(Stored data entries)
⟨
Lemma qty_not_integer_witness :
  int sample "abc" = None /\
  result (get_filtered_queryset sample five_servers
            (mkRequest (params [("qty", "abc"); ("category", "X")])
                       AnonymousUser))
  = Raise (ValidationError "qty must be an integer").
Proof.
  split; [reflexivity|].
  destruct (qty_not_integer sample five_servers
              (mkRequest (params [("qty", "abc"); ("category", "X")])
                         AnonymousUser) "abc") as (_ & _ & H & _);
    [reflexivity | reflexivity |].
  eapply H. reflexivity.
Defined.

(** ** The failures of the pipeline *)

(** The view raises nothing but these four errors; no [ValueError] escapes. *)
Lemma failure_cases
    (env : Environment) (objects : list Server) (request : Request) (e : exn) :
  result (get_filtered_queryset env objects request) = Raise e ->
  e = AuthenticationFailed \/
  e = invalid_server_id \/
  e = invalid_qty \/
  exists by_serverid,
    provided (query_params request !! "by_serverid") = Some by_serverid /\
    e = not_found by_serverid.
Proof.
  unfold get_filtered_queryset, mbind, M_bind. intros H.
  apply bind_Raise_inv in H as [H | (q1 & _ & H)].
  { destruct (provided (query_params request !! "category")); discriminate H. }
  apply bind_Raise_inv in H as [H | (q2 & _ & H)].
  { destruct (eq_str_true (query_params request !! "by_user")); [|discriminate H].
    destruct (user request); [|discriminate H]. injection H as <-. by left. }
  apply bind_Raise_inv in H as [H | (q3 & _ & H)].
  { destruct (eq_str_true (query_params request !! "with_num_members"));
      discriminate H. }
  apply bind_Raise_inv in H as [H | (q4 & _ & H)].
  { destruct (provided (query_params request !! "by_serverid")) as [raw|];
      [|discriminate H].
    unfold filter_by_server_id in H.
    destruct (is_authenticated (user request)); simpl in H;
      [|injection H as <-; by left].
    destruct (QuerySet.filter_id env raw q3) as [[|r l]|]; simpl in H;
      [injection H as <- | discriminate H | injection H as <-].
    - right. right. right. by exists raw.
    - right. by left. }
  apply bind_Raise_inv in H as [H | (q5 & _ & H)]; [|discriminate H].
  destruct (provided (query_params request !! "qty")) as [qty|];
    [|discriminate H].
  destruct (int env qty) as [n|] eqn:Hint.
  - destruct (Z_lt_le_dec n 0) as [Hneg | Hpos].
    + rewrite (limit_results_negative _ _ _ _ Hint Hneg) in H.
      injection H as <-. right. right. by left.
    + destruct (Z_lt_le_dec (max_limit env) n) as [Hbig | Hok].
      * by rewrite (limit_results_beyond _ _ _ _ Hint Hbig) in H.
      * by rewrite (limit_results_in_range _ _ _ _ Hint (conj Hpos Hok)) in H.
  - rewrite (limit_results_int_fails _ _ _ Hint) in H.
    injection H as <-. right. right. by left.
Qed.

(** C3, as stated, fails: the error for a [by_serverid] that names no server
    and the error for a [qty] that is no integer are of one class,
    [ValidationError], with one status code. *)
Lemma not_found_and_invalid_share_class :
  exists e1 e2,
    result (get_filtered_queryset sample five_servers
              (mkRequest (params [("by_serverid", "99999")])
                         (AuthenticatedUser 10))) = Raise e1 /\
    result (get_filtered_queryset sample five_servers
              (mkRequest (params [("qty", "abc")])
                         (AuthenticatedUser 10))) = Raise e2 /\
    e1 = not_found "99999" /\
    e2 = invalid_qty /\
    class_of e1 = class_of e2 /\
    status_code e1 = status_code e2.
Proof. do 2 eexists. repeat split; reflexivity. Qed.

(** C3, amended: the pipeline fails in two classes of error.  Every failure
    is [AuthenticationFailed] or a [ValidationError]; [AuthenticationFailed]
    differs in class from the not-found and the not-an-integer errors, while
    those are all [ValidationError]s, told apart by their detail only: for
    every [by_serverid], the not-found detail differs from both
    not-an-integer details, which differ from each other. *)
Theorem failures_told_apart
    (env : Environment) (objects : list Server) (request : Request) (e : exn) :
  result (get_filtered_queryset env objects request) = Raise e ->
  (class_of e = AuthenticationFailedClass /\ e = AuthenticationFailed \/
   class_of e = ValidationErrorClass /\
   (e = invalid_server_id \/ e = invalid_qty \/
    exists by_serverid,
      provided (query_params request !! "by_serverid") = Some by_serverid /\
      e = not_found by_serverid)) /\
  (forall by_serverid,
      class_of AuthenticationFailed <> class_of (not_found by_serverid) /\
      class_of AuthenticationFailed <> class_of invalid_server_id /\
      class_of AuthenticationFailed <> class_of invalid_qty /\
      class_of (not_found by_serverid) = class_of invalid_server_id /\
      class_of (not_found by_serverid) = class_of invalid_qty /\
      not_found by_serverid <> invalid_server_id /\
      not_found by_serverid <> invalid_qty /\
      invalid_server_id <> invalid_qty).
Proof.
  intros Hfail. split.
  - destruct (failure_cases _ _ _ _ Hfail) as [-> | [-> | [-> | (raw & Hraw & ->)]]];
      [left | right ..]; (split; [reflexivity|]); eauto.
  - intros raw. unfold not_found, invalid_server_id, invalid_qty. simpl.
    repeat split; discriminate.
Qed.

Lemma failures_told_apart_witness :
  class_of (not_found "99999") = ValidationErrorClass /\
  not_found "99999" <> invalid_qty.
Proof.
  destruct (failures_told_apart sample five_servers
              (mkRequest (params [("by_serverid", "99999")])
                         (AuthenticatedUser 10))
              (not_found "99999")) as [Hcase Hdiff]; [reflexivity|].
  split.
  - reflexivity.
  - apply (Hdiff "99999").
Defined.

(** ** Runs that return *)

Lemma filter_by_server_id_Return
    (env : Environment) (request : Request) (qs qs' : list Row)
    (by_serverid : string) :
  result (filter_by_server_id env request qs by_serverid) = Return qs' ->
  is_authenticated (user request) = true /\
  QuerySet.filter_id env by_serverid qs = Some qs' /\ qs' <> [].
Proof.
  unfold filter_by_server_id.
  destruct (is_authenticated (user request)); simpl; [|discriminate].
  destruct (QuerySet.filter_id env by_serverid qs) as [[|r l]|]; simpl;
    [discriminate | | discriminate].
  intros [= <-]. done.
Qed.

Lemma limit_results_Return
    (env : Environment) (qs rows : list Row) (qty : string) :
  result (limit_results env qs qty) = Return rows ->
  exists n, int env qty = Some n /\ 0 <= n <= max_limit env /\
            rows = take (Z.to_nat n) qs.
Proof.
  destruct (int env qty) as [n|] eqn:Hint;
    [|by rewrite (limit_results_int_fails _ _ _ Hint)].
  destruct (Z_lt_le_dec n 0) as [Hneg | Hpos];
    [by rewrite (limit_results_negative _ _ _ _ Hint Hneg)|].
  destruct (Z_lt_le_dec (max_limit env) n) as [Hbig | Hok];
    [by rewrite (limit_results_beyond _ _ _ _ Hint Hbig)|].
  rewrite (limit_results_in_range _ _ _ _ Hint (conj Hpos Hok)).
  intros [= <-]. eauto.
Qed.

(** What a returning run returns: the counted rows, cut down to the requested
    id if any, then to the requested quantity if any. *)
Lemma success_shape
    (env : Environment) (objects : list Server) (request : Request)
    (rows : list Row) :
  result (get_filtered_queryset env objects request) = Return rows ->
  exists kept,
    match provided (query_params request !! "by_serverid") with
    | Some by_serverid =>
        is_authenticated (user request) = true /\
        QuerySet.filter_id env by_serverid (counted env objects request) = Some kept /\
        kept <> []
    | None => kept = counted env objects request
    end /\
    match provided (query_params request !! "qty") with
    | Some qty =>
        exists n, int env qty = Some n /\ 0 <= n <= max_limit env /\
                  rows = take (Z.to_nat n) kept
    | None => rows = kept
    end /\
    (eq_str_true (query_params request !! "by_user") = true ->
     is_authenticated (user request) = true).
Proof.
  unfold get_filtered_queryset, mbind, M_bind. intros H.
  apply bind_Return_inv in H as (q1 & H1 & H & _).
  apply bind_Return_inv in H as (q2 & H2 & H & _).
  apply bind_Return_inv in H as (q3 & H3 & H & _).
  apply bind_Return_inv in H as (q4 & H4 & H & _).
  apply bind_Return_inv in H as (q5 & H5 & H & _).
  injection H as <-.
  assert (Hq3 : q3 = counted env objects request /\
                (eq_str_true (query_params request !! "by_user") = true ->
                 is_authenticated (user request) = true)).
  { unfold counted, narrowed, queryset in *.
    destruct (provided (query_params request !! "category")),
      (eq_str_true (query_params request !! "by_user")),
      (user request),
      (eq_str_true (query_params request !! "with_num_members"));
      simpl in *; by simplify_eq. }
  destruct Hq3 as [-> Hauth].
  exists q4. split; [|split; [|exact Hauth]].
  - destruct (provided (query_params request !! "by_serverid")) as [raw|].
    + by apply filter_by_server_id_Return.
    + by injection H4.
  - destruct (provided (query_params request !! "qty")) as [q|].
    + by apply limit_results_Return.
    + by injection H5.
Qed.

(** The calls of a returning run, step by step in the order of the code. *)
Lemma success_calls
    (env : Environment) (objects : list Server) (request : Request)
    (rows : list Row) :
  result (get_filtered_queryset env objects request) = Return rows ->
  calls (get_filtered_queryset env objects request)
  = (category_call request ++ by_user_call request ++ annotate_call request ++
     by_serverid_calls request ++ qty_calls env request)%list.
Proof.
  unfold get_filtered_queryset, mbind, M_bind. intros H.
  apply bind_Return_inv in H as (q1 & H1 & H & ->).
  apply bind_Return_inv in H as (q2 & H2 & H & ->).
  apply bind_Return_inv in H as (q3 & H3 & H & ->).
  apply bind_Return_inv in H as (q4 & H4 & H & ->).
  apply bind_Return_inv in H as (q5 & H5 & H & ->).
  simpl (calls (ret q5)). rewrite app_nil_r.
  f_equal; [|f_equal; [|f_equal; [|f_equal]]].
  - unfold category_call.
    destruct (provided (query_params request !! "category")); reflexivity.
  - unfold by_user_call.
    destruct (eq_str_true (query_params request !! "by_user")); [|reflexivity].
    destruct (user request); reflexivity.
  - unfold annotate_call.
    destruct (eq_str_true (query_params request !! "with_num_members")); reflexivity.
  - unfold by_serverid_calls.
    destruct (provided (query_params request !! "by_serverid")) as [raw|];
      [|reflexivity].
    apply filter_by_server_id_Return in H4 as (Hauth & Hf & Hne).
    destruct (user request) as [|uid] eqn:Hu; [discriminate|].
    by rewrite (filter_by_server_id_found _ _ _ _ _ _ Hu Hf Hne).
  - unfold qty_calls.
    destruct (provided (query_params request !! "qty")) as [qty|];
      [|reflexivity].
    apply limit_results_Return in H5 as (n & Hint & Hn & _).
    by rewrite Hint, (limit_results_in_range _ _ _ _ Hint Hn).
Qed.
⟩
Work instructions: Your answer should be the lines above from the one containing "(q1 & H1 & H & ->)." through the one containing "- unfold category_call.", copied exactly and with both ends kept.

Response below:
  apply bind_Return_inv in H as (q1 & H1 & H & ->).
  apply bind_Return_inv in H as (q2 & H2 & H & ->).
  apply bind_Return_inv in H as (q3 & H3 & H & ->).
  apply bind_Return_inv in H as (q4 & H4 & H & ->).
  apply bind_Return_inv in H as (q5 & H5 & H & ->).
  simpl (calls (ret q5)). rewrite app_nil_r.
  f_equal; [|f_equal; [|f_equal; [|f_equal]]].
  - unfold category_call.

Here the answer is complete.